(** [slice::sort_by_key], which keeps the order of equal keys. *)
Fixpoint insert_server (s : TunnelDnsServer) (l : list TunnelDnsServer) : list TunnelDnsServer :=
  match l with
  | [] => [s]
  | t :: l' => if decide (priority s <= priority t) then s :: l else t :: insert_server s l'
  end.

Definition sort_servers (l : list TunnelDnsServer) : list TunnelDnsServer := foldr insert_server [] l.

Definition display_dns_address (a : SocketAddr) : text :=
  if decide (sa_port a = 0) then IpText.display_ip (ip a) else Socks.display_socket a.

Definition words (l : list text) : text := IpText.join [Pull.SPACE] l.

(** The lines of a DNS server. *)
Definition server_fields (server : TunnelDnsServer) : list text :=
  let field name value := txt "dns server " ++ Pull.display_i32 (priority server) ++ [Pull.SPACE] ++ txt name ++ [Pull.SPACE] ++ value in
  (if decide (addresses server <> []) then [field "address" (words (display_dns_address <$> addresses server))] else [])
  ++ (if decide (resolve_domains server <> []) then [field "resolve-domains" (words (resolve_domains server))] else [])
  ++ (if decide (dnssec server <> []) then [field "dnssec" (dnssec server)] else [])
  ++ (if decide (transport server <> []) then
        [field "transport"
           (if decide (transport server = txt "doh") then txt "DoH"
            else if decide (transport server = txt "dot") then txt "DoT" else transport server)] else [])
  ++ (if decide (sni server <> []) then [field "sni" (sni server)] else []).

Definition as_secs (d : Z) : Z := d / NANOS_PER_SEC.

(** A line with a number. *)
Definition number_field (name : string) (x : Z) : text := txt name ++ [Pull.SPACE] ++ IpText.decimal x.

######

What lines in the entries above include the string "SPACE"? Return each one.

> _Answer_
Definition words (l : list text) : text := IpText.join [Pull.SPACE] l.
  let field name value := txt "dns server " ++ Pull.display_i32 (priority server) ++ [Pull.SPACE] ++ txt name ++ [Pull.SPACE] ++ value in
Definition number_field (name : string) (x : Z) : text := txt name ++ [Pull.SPACE] ++ IpText.decimal x.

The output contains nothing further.